Background: In CFS an agonizing psychophysical exhaustion up to immobilization and invalidity is found, which is clinically different from “normal fatigue” or even depression. The prevalence is likely to be around 0.3%. In accordance with the enormous pressure of suffering, many things were tried, unfortunately with little success.
The immune system seems “flu-like” overactivated, so appropriate modulation might do some good. In this study, an approach using depletion of CD20 lymphocytes by the monoclonal antibody rituximab (approved for NH lymphoma, rheumatoid arthritis, and vasculitis) is being pursued.
Patients and Methods: 29 patients with CFS (according to Fukuda criteria) of varying severity received rituximab infusions in this Norwegian open-label phase II study at doses commonly used, for example, in the treatment of rheumatoid arthritis. This was repeated after 2 weeks and at 3, 6, 10, and 15 months, with follow-up up to 24 months, and in 19 patients also up to 36 months after initial dose.

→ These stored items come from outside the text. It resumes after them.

(** Whether this verification applies the envelope. *)
Definition applies (decide : option (W → bool * res unit * W)) (e : E) (t : Z) (s : replayState) (w : W) : bool :=
  match check (keyOf e) (timeOf e) t (prune t s) with
  | Some _ => false
  | None => match decide with None => true | Some d => (d w).1.1 end
  end.

(** One receiver's life: verifications, with the ledger of what they applied,
    and, where the state is stored, restarts. *)
Inductive rstep : replayState * list E → replayState * list E → Prop :=
| r_verify decide e t w r w' s s' A :
    okE e → - 2 ^ 61 ≤ t ≤ 2 ^ 61 → checkFreshAndRecord decide (keyOf e) (timeOf e) t s w = (r, s', w') →
    rstep (s, A) (s', if applies decide e t s w then e :: A else A)
| r_restart t skew s A : 0 ≤ skew ≤ 2 ^ 61 → rs_stores s = true → rstep (s, A) (restart t skew s, A).

Record ledger (c : replayState * list E) : Prop := {
  lg_rinv : rinv c.1;
  lg_skew : 0 ≤ rs_skew c.1 ≤ 2 ^ 61;
  lg_ok : ∀ e, e ∈ c.2 → okE e;
  lg_once : NoDup c.2;
  lg_held : ∀ k h, rs_keys c.1 !! k = Some h → - 2 ^ 62 ≤ hk_signedAt h ≤ 2 ^ 62 ∧ ∃ e, e ∈ c.2 ∧ keyOf e = k ∧ timeOf e = hk_signedAt h;
  lg_drop : ∀ k h, rs_keys c.1 !! k = Some h → hk_dropAt h = dropAt c.1 (hk_signedAt h) (hk_receivedAt h);
  lg_covered : ∀ e, e ∈ c.2 → keyOf e ∈ dom (rs_keys c.1) ∨ rs_storedSet c.1 = true ∧ timeOf e < rs_storedFloor c.1;
  lg_floor : rs_storedSet c.1 = true → rs_storedFloor c.1 ≤ rs_floor c.1 }.

Lemma ledger_drop A k s : ledger (s, A) → k ∈ dom (rs_keys s) → ledger (drop k s, A).
Proof.
  intros [R K Q O H G C F] Hk. pose proof (drop_rinv k s R Hk) as R'. cbn in *.
  pose proof Hk as [h Eh]%elem_of_dom. destruct (H _ _ Eh) as [Hr (e0 & He0 & Hk0 & Ht0)].
  assert (wrap64 (hk_signedAt h + 1) = hk_signedAt h + 1) as Ew by (apply wrap64_id; unfold in_i64, i64_min, i64_max; lia).
  split; cbn; [done|by rewrite (proj1 (drop_setup k s))|done|done|..].
  - intros x hx. rewrite drop_keys. intros [_ Hx]%lookup_delete_Some. by apply H.
  - intros x hx. rewrite drop_keys. intros [_ Hx]%lookup_delete_Some.
    rewrite (dropAt_setup _ _ _ _ (drop_setup k s)). by eapply G.
  - intros e He. rewrite drop_keys. unfold drop. rewrite Eh, Ew. cbn.
    destruct (decide (keyOf e = k)) as [Ek|Ek].
    + right. split; [done|]. replace e with e0 by (apply keyOf_inj; [auto..|congruence]).
      destruct (rs_storedSet s); cbn; [destruct (Z.ltb_spec (rs_storedFloor s) (hk_signedAt h + 1)); lia|lia].
    + destruct (C e He) as [Hin|[Hset Hlt]]; [left; rewrite dom_delete_L; set_solver|right]. split; [done|]. rewrite Hset. cbn.
      destruct (Z.ltb_spec (rs_storedFloor s) (hk_signedAt h + 1)); lia.
  - intros _. unfold drop. rewrite Eh, Ew. cbn. destruct (rs_storedSet s); cbn;
      [specialize (F eq_refl); destruct (Z.ltb_spec (rs_storedFloor s) (hk_signedAt h + 1))|];
      destruct (Z.ltb_spec (rs_floor s) (hk_signedAt h + 1)); lia.
Qed.

Lemma ledger_prune t A s : ledger (s, A) → ledger (prune t s, A).
Proof.
  intros H. apply (prune_ind (λ s, ledger (s, A))); [|apply (lg_rinv _ H)|done]. intros k s' _ H' Hk _. by apply ledger_drop.
Qed.

Lemma ledger_evict A s : ledger (s, A) → ledger (evict s, A).
Proof.
  intros H. apply (evict_ind (λ s, ledger (s, A))); [|apply (lg_rinv _ H)|done]. intros k s' _ H' Hk. by apply ledger_drop.
Qed.

(** A covered envelope does not pass the last two checks. *)
Lemma covered_refused A e s : ledger (s, A) → e ∈ A → recheck (keyOf e) (timeOf e) s ≠ None.
Proof.
  intros H He. unfold recheck. destruct (Z.ltb_spec (timeOf e) (rs_floor s)); [done|].
  destruct (lg_covered _ H e He) as [[h Eh]%elem_of_dom|[Hs Hl]]; cbn in *; [by rewrite Eh|].
  pose proof (lg_floor _ H Hs). cbn in *. lia.
Qed.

Every 2 weeks, the symptom burden according to self-assessment of “fatigue” (from 0-10) and, secondarily, the SF-36 score, which asks about the health situation in 8 domains (such as “vitality” and “social functioning”), were used as outcomes.
Response was defined as a fatigue score of ≥4.5 over 6 weeks with intermittent score ≥5.
Results: Response criteria were achieved in 18 of 29 patients and then mostly sustained. Interestingly, this occurred at the earliest after three months and correlated with suppression of CD20 lymphocytes. SF36 results also showed highly relevant improvements.
No serious side effects occurred.
Authors’ conclusions: The authors see their earlier pilot study confirmed and suggest that many CFS sufferers may benefit impressively from rituximab or CD20 depletion and have consequently initiated a double-blind placebo-controlled phase III study (with 152 patients).
Also, the results supported immunological factors in the pathogenesis of the disease.
Comment: This study may seem very special at first, but in fact it has rightly met with a great response from experts and those affected. This is because the immunological approach is plausible and the result comparatively outstanding. The open design and the manageable number of cases remain to be criticized.
In response to the results of the previous pilot study, ex-professional footballer Olaf Bodden, who suffers from CFS, organized off-label treatment with this regimen in 2013 – but subsequently experienced a deterioration. This anecdote shows that euphoria is premature, but still marks a real hope in the bleak CFS situation and now needs to be further evaluated. The Norwegians have collected donations for the follow-up study, and the price for an infusion (2 ampoules) with the Roche product is 3751.60 CHF, as no cheaper product is yet available despite patent expiry.
InFo NEUROLOGY & PSYCHIATRY 2016; 14(6): 41.